Faits divers – Justice

Aide juridictionnelle : la grande majorité des barreaux en grève

Par Marina Cabiten, France Bleu lundi 19 octobre 2015 à 17:52

© Maxppp

La grève des avocats contre le projet de réforme de l'aide juridictionnelle (AJ) était suivie lundi par l'immense majorité des barreaux de France, le mouvement lancé il y a une semaine s'est durci dans plusieurs villes.

La justice française tourne au ralenti, avec ce lundi "141 des 164 barreaux de France" mobilisés contre la réforme de l'aide juridictionnelle, selon le Conseil national des barreaux (CNB). Les avocats tendent également à durcir le mouvement sur la forme, une grève lancée il y a une semaine qui consiste notamment à ne pas désigner d'avocats commis d'office. 

Appel à ne plus plaider 

À Paris, le barreau appelle même à ne plus plaider du tout. "C'est la pagaille, tout prend du retard, les affaires sont renvoyées", a déclaré le bâtonnier de Paris, Pierre-Olivier Sur, qui a "fait le tour de plusieurs chambres" au palais de justice de Paris. "Nous verrons ce (lundi) soir si nous reconduisons le mouvement demain (mardi). Il y a toutes les chances que ce soit le cas", a-t-il ajouté.

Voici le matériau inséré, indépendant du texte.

(** * The feedback-insights worker of [src/index.ts]

    The worker is one [fetch] handler with three routes: [/stats],
    [/insights] and the ingest route [GET /?text=...].  The development
    embeds the handler as executable functions over an explicit world (the
    key-value namespace, the feedback table, a log of the calls made to the
    platform) and the handler's own [let] variables.

    Conventions.
    - JavaScript strings are [string], sequences of code units below 256;
      every character the handler inspects ([{], [}], [&], [<], [>], the
      double quote, digits, signs, blanks) is among them.
    - JavaScript numbers that the handler computes with are counters; they
      are integers [Z] (exact for doubles up to 2^53).  A number read from
      JSON is only copied or printed; the values modelled are the integer
      ones.
    - A thrown exception is the result [None] of a computation; the state
      reached when it was thrown is kept, as assignments made inside a [try]
      block before the throw are kept in JavaScript.
    - What the platform answers (whether a call fails, what the language
      model replies, what [Math.random] draws, how [JSON.parse] and
      [JSON.stringify] behave) is a [Host], indexed by the number of the
      call. *)

From Stdlib Require Import ZArith QArith Qround Ascii String Lia Lqa Sorted.
From stdpp Require Import gmap strings list pretty.

Set Warnings "-register-all".

(** ** JavaScript values *)

Inductive jsval : Type :=
  | JUndefined
  | JNull
  | JBool (b : bool)
  | JNum (n : Z)
  | JStr (s : string)
  | JArr (items : list jsval)
  | JObj (fields : list (string * jsval)).

(** [v ?? d] *)
Definition nullish (v : jsval) : bool :=
  match v with JUndefined | JNull => true | _ => false end.

Definition coalesce (v d : jsval) : jsval := if nullish v then d else v.

(** [if (v)] *)
Definition truthy (v : jsval) : bool :=
  match v with
  | JUndefined | JNull => false
  | JBool b => b
  | JNum n => negb (n =? 0)%Z
  | JStr s => negb (bool_decide (s = EmptyString))
  | JArr _ | JObj _ => true
  end.

(** [typeof v === 'object'] (true of [null] as well) *)
Definition typeof_object (v : jsval) : bool :=
  match v with JNull | JArr _ | JObj _ => true | _ => false end.

Fixpoint assoc (k : string) (fields : list (string * jsval)) : option jsval :=
  match fields with
  | [] => None
  | (k', v) :: rest => if bool_decide (k = k') then Some v else assoc k rest
  end.

(** [k in v], for an object or an array [v] and a key that is no index. *)
Definition has_key (k : string) (v : jsval) : bool :=
  match v with JObj fields => bool_decide (is_Some (assoc k fields)) | _ => false end.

D'autres villes durcissent le mouvement, comme Pau où la grève est totale pour toute la semaine. Ailleurs, comme à Rouen, la grève commence à peine. 

Le CNB a demandé un rendez-vous à la ministre de la Justice, Christiane Taubira, et a d'ores et déjà prévu lors de son assemblée générale de vendredi de mettre au vote "une délibération sur un mouvement de grève générale dans toute la France et de manière illimitée".

Contre une plus importante cotisation à l'aide juridictionnelle

L'aide juridictionnelle (AJ) permet aux plus démunis d'accéder aux services d'un avocat. La garde des Sceaux a présenté une réforme de l'AJ qui prévoit notamment un relèvement du plafond de revenus pour les bénéficiaires, une refonte du barème de rémunération des actes et une participation des barreaux au financement. C'est ce dernier point qui a déclenché la grève. 

Les avocats, qui ont fustigé un "passage en force" de la ministre, dénoncent aussi une baisse globale des revenus des robes noires, avec une baisse du nombre d'unités de valeurs (UV) (soit la rémunération attribuée par l'État) sur les principaux actes comme les divorces, les prud'hommes, les gardes à vue (qui passe par exemple de 300 euros à 180 pour 24 heures, "inférieur au Smic horaire" selon une avocate). Du côté du ministère, on assure que "les portes de la chancellerie n'ont jamais été fermées et restent ouvertes", rappelant que "40 réunions se sont tenues sur l'AJ entre décembre 2014 et début octobre 2015".